I am a machine learning researcher at STR residing in Boston, Massachusetts. Previously, I was a data scientist at Evonik. Broadly, I am interested in the intersection of optimization, linear algebra, and deep learning. Specifically, I am interested in graph deep learning, first-order optimization methods, and minimax optimization.
I completed my PhD in mathematics at Rensselaer Polytechnic Institute where I was advised by Yangyang Xu and mentored by Jie Chen. My research focus was on providing complexity analysis for first-order optimization methods in decentralized computing environments.

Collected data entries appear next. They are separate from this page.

(** X18.  Escape, or a click on the close button, empties the input and the
    result container and resets the current query; no other key does
    anything.  It cancels neither the pending calls nor the timer of the
    debounced handler, but with [minQueryLength] at least 1 it makes every
    pending search stale, and the handler, when its timer fires, reads the
    emptied input and only clears the container again. *)
Theorem dismissal_makes_pending_searches_stale (w : World) :
  reachable w ->
  inputElement (this w) <> None ->
  1 <= minQueryLength (options (this w)) ->
  exists w1,
    step Dismiss w = Some w1 /\
    run (handleKeyNavigation (js "Escape")) w = w1 /\
    (forall key, key <> js "Escape" -> run (handleKeyNavigation key) w = w) /\
    inputElement (this w1) = Some [] /\
    resultElement (this w1) = written Blank (resultElement (this w)) /\
    currentQuery (this w1) = [] /\
    searchCache (this w1) = searchCache (this w) /\
    searchIndex (this w1) = searchIndex (this w) /\
    calls w1 = calls w /\
    effects w1 = effects w /\
    debounceTimer w1 = debounceTimer w /\
    (forall call query on,
       calls w1 !! call = Some (Search query, on) -> currentQuery (this w1) <> query) /\
    (debounceTimer w = true ->
     exists w2,
       step DebounceTimeout w1 = Some w2 /\
       this w2 = this w1 /\ calls w2 = calls w /\ effects w2 = effects w).
Proof.
  intros Hreach Hinput Hmin.
  destruct (reachable_consistent w Hreach) as [_ _ _ _ Hlong _].
  destruct w as [[opts idx cache loading cur ctl inp res] cs next ab deb con eff unh].
  simpl in *. destruct inp as [value|]; [|congruence].
  eexists. split; [reflexivity|]. split; [reflexivity|]. split.
  { intros key Hkey. unfold handleKeyNavigation.
    rewrite (JSStringFacts.eqb_neq _ _ Hkey). reflexivity. }
  assert (Hstale : forall call query on,
             cs !! call = Some (Search query, on) -> [] <> query).
  { intros call query on Hc E. subst query.
    pose proof (Hlong _ _ _ Hc). simpl in *. lia. }
  assert (Hs : (length (trim []) <? minQueryLength opts)%nat = true)
    by (apply Nat.ltb_lt; simpl; lia).
  js_reduce. destruct res; js_reduce.
  all: do 8 (split; [reflexivity|]).
  all: split; [exact Hstale|].
  all: intros ->; rewrite Hs; js_reduce; eexists; repeat split; reflexivity.
Qed.
(** * OptySys backend: organization store and authorization middleware

    A shallow embedding of
      - backend/app/database/organizations.py  (class [Organizations])
      - backend/app/utils/middlewares.py
    together with the properties of the specification that concern them.

    The document store is a record of three collections, each a finite map
    from the document's [_id] to the document.  Store calls run in a state
    and exception monad over a [World]: the data, the number of driver
    sessions that are started and not ended, the scheduled background
    tasks, and the state of the connection to the server. *)

From Stdlib Require Import ZArith String Ascii List Bool Lia.
From stdpp Require Import base option gmap strings list fin_maps.

Local Open Scope string_scope.
Local Open Scope Z_scope.

(** ** Python values and exceptions *)

Module Py.

(** [e.args[0]] of an exception raised as [Exception(x)]: the source raises
    either a message or a dict with the keys "status_code" and "detail". *)
Inductive exc_arg : Type :=
| ArgStr (s : string)
| ArgDict (status_code : option Z) (detail : option string).

(** The exceptions of the two modules, by type and arguments.  An exception
    raised while another is handled also carries that one, as [__cause__]
    after [raise ... from e]; the value [chained] below holds both, and is
    what authentication_handler gives its caller.  The store operations
    chain their HTTPException in the same way; what is stated of them
    concerns its status and detail, and their model gives the exception
    alone. *)
Inductive exn : Type :=
| Exception (arg : exc_arg)
| HTTPException (status_code : Z) (detail : string)
| ConnectionFailure (msg : string)
| DuplicateKeyError (msg : string)
| AttributeError (msg : string)
| UnboundLocalError (var : string)
| IndexError (msg : string)
| KeyError (key : string)
| TypeError (msg : string).

(** [raise exception from cause]: the exception that is raised, and the
    error it carries as [__cause__]. *)
Record chained : Type := raise_from { exception : exn; cause : exn }.

(** A pure computation that returns or raises. *)
Definition result (A : Type) : Type := (exn + A)%type.

#[global] Instance result_ret : MRet result := λ A a, inr a.
#[global] Instance result_bind : MBind result := λ A B k r,
  match r with
  | inr a => k a
  | inl e => inl e
  end.

(** Status codes of [fastapi.status]. *)
Definition HTTP_400_BAD_REQUEST : Z := 400.
Definition HTTP_401_UNAUTHORIZED : Z := 401.
Definition HTTP_404_NOT_FOUND : Z := 404.
Definition HTTP_500_INTERNAL_SERVER_ERROR : Z := 500.

(** [s.split(sep)] for a separator of one character: n occurrences of the
    separator give n+1 pieces, empty pieces included. *)
Fixpoint split (sep : ascii) (s : string) : list string :=
  match s with
  | EmptyString => [EmptyString]
  | String c rest =>
      if Ascii.eqb c sep then EmptyString :: split sep rest
      else match split sep rest with
           | piece :: pieces => String c piece :: pieces
           | [] => [String c EmptyString]
           end
  end.

(** [s.startswith(p)] *)
Fixpoint startswith (s p : string) : bool :=
  match p, s with
  | EmptyString, _ => true
  | String b p', String a s' => Ascii.eqb a b && startswith s' p'
  | String _ _, EmptyString => false
  end.

(** [s.endswith(p)]: some suffix of [s] is [p]. *)
Fixpoint endswith (s p : string) : bool :=
  String.eqb s p ||
  match s with
  | EmptyString => false
  | String _ rest => endswith rest p
  end.

(** [e.args[0]].  The drivers and the interpreter raise with a message;
    [HTTPException] is raised with keyword arguments only, which leaves
    [args] empty. *)
Definition args0 (e : exn) : result exc_arg :=
  match e with
  | Exception arg => inr arg
  | HTTPException _ _ => inl (IndexError "tuple index out of range")
  | ConnectionFailure msg | DuplicateKeyError msg | AttributeError msg
  | UnboundLocalError msg | IndexError msg | KeyError msg | TypeError msg =>
      inr (ArgStr msg)
  end.

(** [l[i]] on a list: [IndexError] out of range. *)
Definition index {A} (l : list A) (i : nat) : result A :=
  match l !! i with
  | Some x => inr x
  | None => inl (IndexError "list index out of range")
  end.

End Py.

(** ** Documents *)

Module Org.
(** Modelled from the spec: the Organization document (app.models.organizations,
    outside the modules embedded here) has a unique name, its creator, the
    admins and members, the ordered opportunity ids and the [private] flag.
    The [_id] is the key of the collection. *)
Record t : Type := Build {
  name : string;
  description : string;
  created_by : string;
  admins : list string;
  members : list string;
  opportunities : list string;
  private : bool
}.
End Org.

Module User.
(** Modelled from the spec: the User document, owned by app.database.users,
    of which the organization store only touches [organizations]. *)
Record t : Type := Build {
  organizations : list string
}.
End User.

Module Opp.
(** Modelled from the spec: the Opportunity document (app.models.opportunities);
    the validated payload fields are kept as one value. *)
Record t : Type := Build {
  organization_id : string;
  created_by : string;
  payload : string
}.
End Opp.
(** * fastapi/applications.py: the route table of a [FastAPI] application

    A shallow embedding of class [FastAPI] (constructor, [add_route],
    [include_router]) over an explicit Python heap, and the properties of
    route registration and router inclusion.

    Python values are references.  Route objects, route tables (lists),
    routers and applications are mutable objects that several owners can
    share, so they live in a heap indexed by locations; the attributes that
    this module only ever rebinds to fresh values ([path], [tags], [methods])
    are kept as immutable values inside the object. *)

From stdpp Require Import gmap strings list fin_maps.

(** ** Objects and heap *)

Definition loc := positive.

(** Modelled from the spec: class [APIRoute] of [fastapi.routing] is imported
    by applications.py but its declaration is not part of the sources.  The
    fields are those of the Route record of the data model (path, handler,
    methods, name, visibility flag, tags), named after the keyword arguments
    that [add_route] passes and the attributes that [include_router] reads.
    [tags] is a list, as [route.tags + tags] requires. *)
Record APIRoute := mkAPIRoute {
  path : string;
  endpoint : loc;
  methods : list string;
  name : option string;
  include_in_schema : bool;
  tags : list string
}.

(** Modelled from the spec: class [APIRouter] of [fastapi.routing], of which
    this module only uses the attribute [routes], the router's route table. *)
Record APIRouter := mkAPIRouter {
  router_routes : loc
}.

(** The attributes assigned by [FastAPI.__init__] (lines 45-54). *)
Record FastAPI := mkFastAPI {
  debug : bool;
  title : string;
  description : string;
  version : string;
  openapi_url : option string;
  openapi_tags : list loc;
  docs_url : option string;
  redoc_url : option string;
  routes : loc;
  extra : list (string * loc)
}.

(** Heap objects.  [OOther] stands for every object that is none of the
    above: endpoint callables, mounted sub-applications, static mounts. *)
Inductive object :=
| OFastAPI (a : FastAPI)
| OAPIRouter (r : APIRouter)
| OAPIRoute (r : APIRoute)
| OList (l : list loc)
| OOther.

Abbreviation heap := (gmap loc object).

(** ** Outcomes and the heap monad *)

(** [BadHeap] is raised on a reference to an unallocated location, which no
    Python program can hold. *)
Inductive exn := AttributeError | TypeError | BadHeap.

Inductive result (A : Type) :=
| Ok (a : A)
| Raise (e : exn)
| OutOfFuel.
Arguments Ok {A} a.
Arguments Raise {A} e.
Arguments OutOfFuel {A}.

Definition M (A : Type) : Type := heap → result (A * heap).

My resume is available upon request.
BoFire: Bayesian Optimization Framework Intended for Real Experiments
Johannes P. Dürholt, et. al.
Variance-reduced accelerated methods for decentralized stochastic double-regularized nonconvex strongly-concave minimax problems
Gabriel Mancino-Ball and Yangyang Xu
Jointly Improving the Sample and Communication Complexities in Decentralized Stochastic Minimax Optimization
Xuan Zhang, Gabriel Mancino-Ball, Necdet Serhat Aybat, and Yangyang Xu
Proceedings of the 38th AAAI Conference on Artificial Intelligence, 2024
Proximal stochastic recursive momentum methods for nonconvex composite decentralized optimization
Gabriel Mancino-Ball, Shengnan Miao, Yangyang Xu, and Jie Chen
Proceedings of the 37th AAAI Conference on Artificial Intelligence, 2023
A decentralized primal-dual framework for non-convex smooth consensus optimization
Gabriel Mancino-Ball, Yangyang Xu, and Jie Chen
IEEE Transactions on Signal Processing, 2023
A PyTorch implementation of the FastGCN method
The goal of this project was to create a PyTorch implementation of the FastGCN method. The code base is designed for large-scale datasets (i.e. the OGB datasets) with new features such as mini-batch inference. All models were built from scratch to facilitate maximum learning.
Decentralized training of graph convolutional networks
The goal of this project was study the effect of (decentralized) distributed training of graph neural networks. Up to 32 GPUs were utilized to perform parallel gradient computations with local data while MPI was used to propagate updates throughout the GPUs. This project served as a foundation for future projects where training with multiple GPUs was required.